United States District Court, D. Hawaii
For United States of America, Plaintiff: Harry Yee, LEAD ATTORNEY, Office of the United States Attorney, Honolulu, HI; Jeremy N. Hendon, LEAD ATTORNEY, U.S. Department of Justice - Tax Division, Washington, DC.
James A. Ericson, Defendant, Pro se, Kihei, HI.
ORDER GRANTING IN PART THE GOVERNMENT'S MOTION FOR SUMMARY JUDGMENT
Leslie E. Kobayashi, United States District Judge.

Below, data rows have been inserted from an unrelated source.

(* ===== verification/TlsSteps.v ===== *)
(** * The network thread's functions cut into resumable pieces

    Lemmas that say how the results of [sslWriteAll], [send_packet],
    [network_body] and [networkLoop] are put together from single SSL_write
    calls and iterations: what Process needs to show that its steps are these
    functions. *)

From S2P Require Import Prelude Bytes Protocol RingQueue RingRefine Transport TlsClient TlsProps.

Lemma converges_shift {A} (f g : nat -> option A) r :
  (forall m, g (S m) = f m) -> converges f r -> converges g r.
Proof. intros E [n Hn]. exists (S n). intros [|m] Hm; [lia|]. rewrite E. apply Hn. lia. Qed.

Lemma converges_ext {A} (f g : nat -> option A) r :
  (forall m, f m = g m) -> converges f r -> converges g r.
Proof. intros E [n Hn]. exists n. intros m Hm. by rewrite <- E, Hn. Qed.

Section Write.
Context {Ops : SslOps} {Laws : SslLaws Ops}.

(** A call of [sslWriteAll] that has got to [data], [remaining] on connection
    [k] is the call that began with [data0], [remaining0] on [k0]. *)
Definition resumes (k0 : conn) (data0 : list byte) (remaining0 : Z) (k : conn) (data : list byte)
    (remaining : Z) : Prop :=
  Z.of_nat (length data) = remaining /\ remaining < 2 ^ 31 /\
  forall r, converges (fun n => sslWriteAll n k data remaining) r ->
    converges (fun n => sslWriteAll n k0 data0 remaining0) r.

Lemma resumes_start k data remaining :
  Z.of_nat (length data) = remaining -> remaining < 2 ^ 31 -> resumes k data remaining k data remaining.
Proof. intros. unfold resumes. by split_and!. Qed.

Lemma resumes_done k0 data0 n0 k data : resumes k0 data0 n0 k data 0 ->
  converges (fun n => sslWriteAll n k0 data0 n0) (true, k).
Proof. intros (_ & _ & H). apply H. exists 0%nat. by intros [|n] _. Qed.

Section Call.
Context (k0 : conn) (data0 : list byte) (n0 : Z) (k k' : conn) (data : list byte) (n w : Z).
Context (Hres : resumes k0 data0 n0 k data n) (Hn : n <> 0).
Context (Hcall : SSL_write k data (i32_num n) = (w, k')).

Lemma call_size : i32_num n = n.
Proof. destruct Hres as (? & ? & _). apply i32_id. lia. Qed.

Lemma resumes_retry : w <= 0 -> retries k' w = true -> resumes k0 data0 n0 k' data n.
Proof.
  intros Hw Hr. pose proof Hres as (H1 & H2 & H3). split_and!; [done..|]. intros r Hc. apply H3.
  eapply converges_shift, Hc. intros m. rewrite sslWriteAll_S, (proj2 (Z.eqb_neq _ _) Hn), Hcall.
  by rewrite (proj2 (Z.leb_le _ _) Hw), Hr.
Qed.

Lemma resumes_fail : w <= 0 -> retries k' w = false ->
  converges (fun m => sslWriteAll m k0 data0 n0) (false, k').
Proof.
  intros Hw Hr. pose proof Hres as (H1 & H2 & H3). apply H3. exists 1%nat. intros [|m] Hm; [lia|].
  rewrite sslWriteAll_S, (proj2 (Z.eqb_neq _ _) Hn), Hcall. by rewrite (proj2 (Z.leb_le _ _) Hw), Hr.
Qed.

Lemma resumes_advance : 0 < w ->
  w <= n /\ resumes k0 data0 n0 k' (drop (Z.to_nat w) data) (u64 (n - w)).
Proof.
  intros Hw. pose proof Hres as (H1 & H2 & H3). pose proof Hcall as E. rewrite call_size in E.
  destruct (SSL_write_some _ _ _ _ _ E Hw) as (Hle & _). split; [done|].
  rewrite u64_id by lia. split_and!; [rewrite length_drop; lia | lia |].
  intros r Hc. apply H3. eapply converges_shift, Hc. intros m.
  rewrite sslWriteAll_S, (proj2 (Z.eqb_neq _ _) Hn), Hcall, (proj2 (Z.leb_gt _ _) Hw).
  by rewrite u64_id by lia.
Qed.
End Call.

(** ** One packet *)

Lemma packet_header_length bo p data :
  packet_ok p data -> Z.of_nat (length (packet_header bo p)) = FRAME_HEADER_SIZE.
Proof.
  intros [Hf _]. pose proof (fok_seq _ _ Hf). pose proof (fok_ts _ _ Hf).
  unfold packet_header. rewrite header_image_wire by done. by rewrite length_wire_header.
Qed.

Section Packet.
Context (bo : byte_order) (ce : connect_env) (p : FramePacket) (data : list byte) (c : TlsClient) (k0 : conn).
Context (Hk : ssl_ c = Some k0).
#[local] Abbreviation env := (mkLoopEnv ce (Some p) data).
#[local] Abbreviation header_sent r :=
  (converges (fun n => sslWriteAll n k0 (packet_header bo p) FRAME_HEADER_SIZE) r).

Lemma send_header_fails k :
  header_sent (false, k) ->
  converges (fun n => send_packet bo n env c)
    ((tlsDisconnect (set_ssl k c)).1,
     PopPacket p data :: FreePacket (pkt_slot_idx_ p) :: (tlsDisconnect (set_ssl k c)).2).
Proof.
  intros H. unfold send_packet. cbn [le_pop]. rewrite Hk. cbn [mbind option_bind].
  eapply converges_bind; [exact H|]. apply converges_const.
Qed.

Lemma send_payload_fails k1 k :
  header_sent (true, k1) -> converges (fun n => sslWriteAll n k1 data (pkt_len p)) (false, k) ->
  converges (fun n => send_packet bo n env c)
    ((tlsDisconnect (set_ssl k c)).1,
     PopPacket p data :: FreePacket (pkt_slot_idx_ p) :: (tlsDisconnect (set_ssl k c)).2).
Proof.
  intros H1 H2. unfold send_packet. cbn [le_pop]. rewrite Hk. cbn [mbind option_bind].
  eapply converges_bind; [exact H1|]. cbn [negb le_data].
  eapply converges_bind; [eapply converges_bind; [exact H2 | apply converges_const]|]. apply converges_const.
Qed.

Lemma send_succeeds k1 k :
  header_sent (true, k1) -> converges (fun n => sslWriteAll n k1 data (pkt_len p)) (true, k) ->
  converges (fun n => send_packet bo n env c)
    (count_sent (FRAME_HEADER_SIZE + pkt_len p) (set_ssl k c),
     [PopPacket p data; FreePacket (pkt_slot_idx_ p)]).
Proof.
  intros H1 H2. unfold send_packet. cbn [le_pop]. rewrite Hk. cbn [mbind option_bind].
  eapply converges_bind; [exact H1|]. cbn [negb le_data].
  eapply converges_bind; [eapply converges_bind; [exact H2 | apply converges_const]|]. apply converges_const.
Qed.
End Packet.

(** ** Iterations *)

(** Iterations that find [running] true. *)
Fixpoint network_iters (bo : byte_order) (fuel : nat) (envs : list loop_env) (c : TlsClient)
    : option (TlsClient * list net_call) :=
  match envs with
  | [] => Some (c, [])
  | e :: envs =>
      '(c, calls) ← network_body bo fuel e c;
      '(c, calls') ← network_iters bo fuel envs c;
      Some (c, calls ++ calls')
  end.

Lemma iters_snoc bo envs e c c1 l1 c2 l2 :
  converges (fun n => network_iters bo n envs c) (c1, l1) ->
  converges (fun n => network_body bo n e c1) (c2, l2) ->
  converges (fun n => network_iters bo n (envs ++ [e]) c) (c2, l1 ++ l2).
Proof.
  intros [n Hn] [m Hm]. exists (n `max` m)%nat. intros fuel Hf.
  specialize (Hn fuel ltac:(lia)). specialize (Hm fuel ltac:(lia)). revert c l1 Hn.
  induction envs as [|e' envs IH]; intros c l1 Hn; cbn in *.
  - injection Hn as <- <-. rewrite Hm. cbn. by rewrite app_nil_r.
  - destruct (network_body bo fuel e' c) as [[c' l']|]; [|done]. cbn in *.
    destruct (network_iters bo fuel envs c') as [[c'' l'']|] eqn:E; [|done]. injection Hn as -> <-.
    rewrite (IH c' l'' E). cbn. by rewrite app_assoc.
Qed.

(** The loop is iterations and the final disconnect. *)
Lemma iters_loop bo envs last c c1 l1 :
  converges (fun n => network_iters bo n envs c) (c1, l1) ->
  converges (fun n => networkLoop bo n (map (pair true) envs ++ [(false, last)]) c)
    ((tlsDisconnect c1).1, l1 ++ (tlsDisconnect c1).2).
Proof.
  intros [n Hn]. exists n. intros fuel Hf. specialize (Hn fuel Hf). revert c l1 Hn.
  induction envs as [|e envs IH]; intros c l1 Hn; cbn in *; [by injection Hn as <- <-|].
  destruct (network_body bo fuel e c) as [[c' l']|]; [|done]. cbn in *.
  destruct (network_iters bo fuel envs c') as [[c'' l'']|] eqn:E; [|done]. injection Hn as -> <-.
  rewrite (IH c' l'' E). cbn. by rewrite app_assoc.
Qed.

Lemma iters_inv bo fuel envs c c' calls h s :
  network_iters bo fuel envs c = Some (c', calls) -> Forall env_ok envs ->
  client_ok c h -> stream_inv c s ->
  (exists h', net_after h calls = Some h' /\ client_ok c' h') /\ stream_inv c' (foldl session_step s calls).
Proof.
  intros H Henvs. revert c h s calls H.
  induction Henvs as [|e envs He _ IH]; intros c h s calls H Hc Hs; cbn in H.
  { injection H as <- <-. split; [by exists h | done]. }
  destruct (network_body bo fuel e c) as [[c1 calls1]|] eqn:E1; [|done]. cbn in H.
  destruct (network_iters bo fuel envs c1) as [[c2 calls2]|] eqn:E2; [|done]. injection H as -> <-.
  edestruct network_body_inv as (_ & (h1 & H1 & H2) & H3); [done..|].
  destruct (IH _ _ _ _ E2 H2 H3) as ((h2 & H4 & H5) & H6). rewrite foldl_app.
  split; [|done]. exists h2. split; [by eapply net_after_trans | done].
Qed.

(** An iteration that has got past the connection attempt [ce], with the calls
    [l2], and stands at the call of [pop] with client [c2]. *)
Definition connected_as (bo : byte_order) (ce : connect_env) (c1 c2 : TlsClient) (l2 : list net_call) : Prop :=
  forall pop data r, converges (fun n => send_packet bo n (mkLoopEnv ce pop data) c2) r ->
    converges (fun n => network_body bo n (mkLoopEnv ce pop data) c1) (r.1, l2 ++ r.2).

Lemma connected_already bo ce c : state_ c = Connected -> connected_as bo ce c c [].
Proof.
  intros Hst pop data [c' l'] H. eapply converges_ext, H. intros m. unfold network_body.
  by rewrite decide_True.
Qed.

Lemma connected_now bo ce c1 c2 l2 :
  state_ c1 <> Connected -> tlsConnect ce (set_state Connecting c1) = (true, c2, l2) ->
  connected_as bo ce c1 c2 l2.
Proof.
  intros Hst Hc pop data [c' l'] [n Hn]. exists n. intros fuel Hf. unfold network_body.
  rewrite decide_False by done. cbn [le_connect]. rewrite Hc. cbn [negb]. by rewrite Hn.
Qed.

(** An iteration whose connection attempt fails. *)
Lemma refused_body bo ce pop data c1 c2 l2 d :
  state_ c1 <> Connected -> tlsConnect ce (set_state Connecting c1) = (false, c2, l2) ->
  next_delay (config_ c2) (reconnect_delay_ms_ c2) = Some d ->
  converges (fun n => network_body bo n (mkLoopEnv ce pop data) c1)
    (set_delay d c2, l2 ++ [Sleep (sleepMs (reconnect_delay_ms_ c2)).1 (sleepMs (reconnect_delay_ms_ c2)).2]).
Proof.
  intros Hst Hc Hd. exists 0%nat. intros fuel _. unfold network_body.
  rewrite decide_False by done. cbn [le_connect]. rewrite Hc. cbn [negb]. by rewrite Hd.
Qed.
End Write.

Before the Court is Plaintiff the United States of America's (" the Government") Motion for Summary Judgment (" Motion"), filed on September 18, 2014. [Dkt. no. 25.] Pro se Defendant James A. Ericson (" Ericson") filed his memorandum in opposition on October 27, 2014. [Dkt. no. 38.] The Court finds this matter suitable for disposition without a hearing pursuant to Rule LR7.2(d) of the Local Rules of Practice of the United States District Court for the District of Hawai'i (" Local Rules"). After careful consideration of the Motion, supporting and opposing memoranda, and the relevant legal authority, the Government's Motion is HEREBY GRANTED IN PART for the reasons set forth below.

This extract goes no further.